Work order:
Find the string "unconfigured" in the records. Copy each line that has it.

Recorded information:
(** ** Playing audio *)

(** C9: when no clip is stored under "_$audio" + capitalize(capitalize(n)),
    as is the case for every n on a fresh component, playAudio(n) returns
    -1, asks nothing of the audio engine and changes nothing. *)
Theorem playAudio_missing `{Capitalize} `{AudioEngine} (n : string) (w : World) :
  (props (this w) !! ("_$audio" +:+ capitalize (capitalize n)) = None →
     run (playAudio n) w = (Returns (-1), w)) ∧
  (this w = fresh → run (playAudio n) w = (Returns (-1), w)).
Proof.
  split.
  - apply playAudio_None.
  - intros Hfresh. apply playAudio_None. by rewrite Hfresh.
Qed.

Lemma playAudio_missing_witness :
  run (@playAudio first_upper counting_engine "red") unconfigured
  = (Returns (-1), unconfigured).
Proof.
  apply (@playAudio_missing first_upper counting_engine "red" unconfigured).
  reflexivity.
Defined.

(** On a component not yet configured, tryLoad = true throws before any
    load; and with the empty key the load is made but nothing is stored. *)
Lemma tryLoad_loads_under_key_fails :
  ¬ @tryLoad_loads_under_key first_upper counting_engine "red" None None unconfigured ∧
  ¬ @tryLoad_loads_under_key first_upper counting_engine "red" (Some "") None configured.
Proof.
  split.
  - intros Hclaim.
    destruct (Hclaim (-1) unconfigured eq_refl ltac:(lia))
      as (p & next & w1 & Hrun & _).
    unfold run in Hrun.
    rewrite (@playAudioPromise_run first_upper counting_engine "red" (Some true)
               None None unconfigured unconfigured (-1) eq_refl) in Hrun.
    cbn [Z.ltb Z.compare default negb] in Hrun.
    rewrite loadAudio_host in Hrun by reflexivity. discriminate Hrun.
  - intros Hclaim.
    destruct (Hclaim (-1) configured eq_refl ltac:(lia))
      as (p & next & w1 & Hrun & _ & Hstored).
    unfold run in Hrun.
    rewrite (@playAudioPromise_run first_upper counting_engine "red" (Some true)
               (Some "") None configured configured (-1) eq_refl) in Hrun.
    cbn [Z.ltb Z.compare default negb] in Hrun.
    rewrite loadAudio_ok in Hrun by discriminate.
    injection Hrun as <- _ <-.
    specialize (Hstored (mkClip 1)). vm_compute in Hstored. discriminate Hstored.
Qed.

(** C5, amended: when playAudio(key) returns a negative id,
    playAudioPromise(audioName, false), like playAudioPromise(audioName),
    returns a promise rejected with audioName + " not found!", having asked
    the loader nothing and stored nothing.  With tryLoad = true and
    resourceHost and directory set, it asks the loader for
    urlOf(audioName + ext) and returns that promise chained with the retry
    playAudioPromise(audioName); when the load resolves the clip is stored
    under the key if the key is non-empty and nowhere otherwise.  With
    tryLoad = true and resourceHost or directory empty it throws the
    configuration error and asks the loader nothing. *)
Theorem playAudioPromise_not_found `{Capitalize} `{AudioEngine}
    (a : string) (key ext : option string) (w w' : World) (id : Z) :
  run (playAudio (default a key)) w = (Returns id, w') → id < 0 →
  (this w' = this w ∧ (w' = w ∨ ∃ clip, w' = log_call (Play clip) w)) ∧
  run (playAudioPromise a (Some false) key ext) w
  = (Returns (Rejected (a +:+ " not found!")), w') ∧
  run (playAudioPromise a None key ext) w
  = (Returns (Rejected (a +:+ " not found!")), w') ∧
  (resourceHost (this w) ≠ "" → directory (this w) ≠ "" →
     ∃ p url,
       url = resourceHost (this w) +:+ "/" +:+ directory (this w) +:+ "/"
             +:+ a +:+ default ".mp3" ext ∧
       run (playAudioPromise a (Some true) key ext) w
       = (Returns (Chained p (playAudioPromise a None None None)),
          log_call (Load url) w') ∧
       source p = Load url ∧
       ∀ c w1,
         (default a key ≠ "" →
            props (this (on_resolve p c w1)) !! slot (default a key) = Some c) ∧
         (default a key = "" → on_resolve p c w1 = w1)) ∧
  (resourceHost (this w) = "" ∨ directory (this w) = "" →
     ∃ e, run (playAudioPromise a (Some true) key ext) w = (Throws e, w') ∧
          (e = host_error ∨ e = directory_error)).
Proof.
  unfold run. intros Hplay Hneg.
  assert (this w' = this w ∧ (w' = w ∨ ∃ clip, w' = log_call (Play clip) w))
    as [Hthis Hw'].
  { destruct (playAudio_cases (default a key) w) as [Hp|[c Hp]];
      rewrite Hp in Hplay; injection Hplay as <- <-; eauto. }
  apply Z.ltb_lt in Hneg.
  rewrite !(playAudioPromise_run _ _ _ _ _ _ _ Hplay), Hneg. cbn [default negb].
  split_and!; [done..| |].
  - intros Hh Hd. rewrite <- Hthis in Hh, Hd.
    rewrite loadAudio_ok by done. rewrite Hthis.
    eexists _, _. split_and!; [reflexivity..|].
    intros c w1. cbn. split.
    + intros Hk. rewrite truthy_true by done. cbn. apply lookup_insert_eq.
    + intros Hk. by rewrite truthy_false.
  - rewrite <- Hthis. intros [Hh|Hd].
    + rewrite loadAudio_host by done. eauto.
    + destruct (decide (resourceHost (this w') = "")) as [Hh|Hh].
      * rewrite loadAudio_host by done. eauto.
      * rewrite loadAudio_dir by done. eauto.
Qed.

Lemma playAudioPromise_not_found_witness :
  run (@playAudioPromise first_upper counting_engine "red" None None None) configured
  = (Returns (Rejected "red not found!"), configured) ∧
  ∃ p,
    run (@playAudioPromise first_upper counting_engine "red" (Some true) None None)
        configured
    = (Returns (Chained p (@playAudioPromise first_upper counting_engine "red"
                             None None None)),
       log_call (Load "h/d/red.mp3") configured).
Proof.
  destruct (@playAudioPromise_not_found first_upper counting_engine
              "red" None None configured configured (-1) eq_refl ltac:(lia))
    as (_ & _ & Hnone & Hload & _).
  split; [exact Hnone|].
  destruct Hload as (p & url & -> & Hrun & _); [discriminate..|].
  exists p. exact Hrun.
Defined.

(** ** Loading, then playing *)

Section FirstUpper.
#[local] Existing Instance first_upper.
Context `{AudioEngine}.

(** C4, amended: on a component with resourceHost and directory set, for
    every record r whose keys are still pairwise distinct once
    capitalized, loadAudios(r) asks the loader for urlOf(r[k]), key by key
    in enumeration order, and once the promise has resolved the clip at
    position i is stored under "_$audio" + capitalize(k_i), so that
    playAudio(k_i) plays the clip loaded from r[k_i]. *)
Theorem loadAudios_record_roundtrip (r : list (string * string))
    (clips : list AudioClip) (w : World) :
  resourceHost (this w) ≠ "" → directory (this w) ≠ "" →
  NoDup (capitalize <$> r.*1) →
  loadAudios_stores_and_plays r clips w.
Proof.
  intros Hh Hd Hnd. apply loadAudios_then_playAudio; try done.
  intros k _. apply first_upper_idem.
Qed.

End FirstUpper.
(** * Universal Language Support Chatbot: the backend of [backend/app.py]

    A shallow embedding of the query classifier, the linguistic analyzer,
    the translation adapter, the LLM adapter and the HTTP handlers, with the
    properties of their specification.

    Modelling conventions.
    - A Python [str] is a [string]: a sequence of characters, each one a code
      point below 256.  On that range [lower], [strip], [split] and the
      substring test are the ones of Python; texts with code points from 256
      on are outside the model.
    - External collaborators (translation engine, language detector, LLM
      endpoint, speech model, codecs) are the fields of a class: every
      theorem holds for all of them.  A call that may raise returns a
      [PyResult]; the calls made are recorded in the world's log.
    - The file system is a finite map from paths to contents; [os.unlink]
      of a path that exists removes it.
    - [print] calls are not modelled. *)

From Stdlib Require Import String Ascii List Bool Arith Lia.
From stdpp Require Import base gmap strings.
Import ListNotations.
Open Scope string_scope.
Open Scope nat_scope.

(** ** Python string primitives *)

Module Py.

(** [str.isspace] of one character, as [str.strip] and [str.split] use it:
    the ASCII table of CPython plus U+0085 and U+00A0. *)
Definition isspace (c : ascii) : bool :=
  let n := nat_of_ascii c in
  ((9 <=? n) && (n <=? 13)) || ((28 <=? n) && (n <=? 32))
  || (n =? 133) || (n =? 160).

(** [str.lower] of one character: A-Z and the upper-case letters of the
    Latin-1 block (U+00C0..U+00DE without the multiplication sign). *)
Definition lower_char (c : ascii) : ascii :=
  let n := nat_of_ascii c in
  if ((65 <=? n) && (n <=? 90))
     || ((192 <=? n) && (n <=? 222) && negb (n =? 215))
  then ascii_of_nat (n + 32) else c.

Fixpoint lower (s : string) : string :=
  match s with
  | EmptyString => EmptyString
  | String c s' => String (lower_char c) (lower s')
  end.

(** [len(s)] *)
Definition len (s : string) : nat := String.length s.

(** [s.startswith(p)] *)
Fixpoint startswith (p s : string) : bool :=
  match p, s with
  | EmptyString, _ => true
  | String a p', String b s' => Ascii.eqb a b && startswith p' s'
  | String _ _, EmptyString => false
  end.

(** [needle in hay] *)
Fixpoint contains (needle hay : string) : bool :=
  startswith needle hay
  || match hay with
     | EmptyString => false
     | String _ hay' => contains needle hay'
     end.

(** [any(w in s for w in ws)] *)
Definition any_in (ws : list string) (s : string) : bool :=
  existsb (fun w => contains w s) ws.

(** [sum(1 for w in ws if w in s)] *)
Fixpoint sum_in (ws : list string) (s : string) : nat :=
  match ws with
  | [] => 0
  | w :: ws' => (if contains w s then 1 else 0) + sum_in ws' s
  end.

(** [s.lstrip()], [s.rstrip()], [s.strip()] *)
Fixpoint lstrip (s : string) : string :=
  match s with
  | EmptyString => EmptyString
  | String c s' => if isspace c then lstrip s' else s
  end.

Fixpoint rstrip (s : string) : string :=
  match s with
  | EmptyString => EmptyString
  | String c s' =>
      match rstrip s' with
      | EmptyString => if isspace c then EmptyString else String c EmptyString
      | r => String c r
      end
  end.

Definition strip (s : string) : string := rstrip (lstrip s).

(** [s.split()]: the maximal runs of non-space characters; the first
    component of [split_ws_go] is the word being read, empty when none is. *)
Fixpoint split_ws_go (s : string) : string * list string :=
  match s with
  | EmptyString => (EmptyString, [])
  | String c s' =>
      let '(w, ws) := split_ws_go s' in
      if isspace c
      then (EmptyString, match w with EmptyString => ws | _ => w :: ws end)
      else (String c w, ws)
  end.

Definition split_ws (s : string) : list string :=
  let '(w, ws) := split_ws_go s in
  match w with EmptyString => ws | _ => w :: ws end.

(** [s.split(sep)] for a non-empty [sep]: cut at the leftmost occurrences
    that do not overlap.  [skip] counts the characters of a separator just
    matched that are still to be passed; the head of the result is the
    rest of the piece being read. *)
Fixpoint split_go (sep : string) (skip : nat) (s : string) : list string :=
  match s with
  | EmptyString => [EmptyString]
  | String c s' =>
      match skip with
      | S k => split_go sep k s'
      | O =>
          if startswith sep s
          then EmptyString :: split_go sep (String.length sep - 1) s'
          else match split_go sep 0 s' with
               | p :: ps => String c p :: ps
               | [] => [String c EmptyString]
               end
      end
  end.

The answer:
  run (@playAudio first_upper counting_engine "red") unconfigured
  = (Returns (-1), unconfigured).
  apply (@playAudio_missing first_upper counting_engine "red" unconfigured).
  ¬ @tryLoad_loads_under_key first_upper counting_engine "red" None None unconfigured ∧
    destruct (Hclaim (-1) unconfigured eq_refl ltac:(lia))
               None None unconfigured unconfigured (-1) eq_refl) in Hrun.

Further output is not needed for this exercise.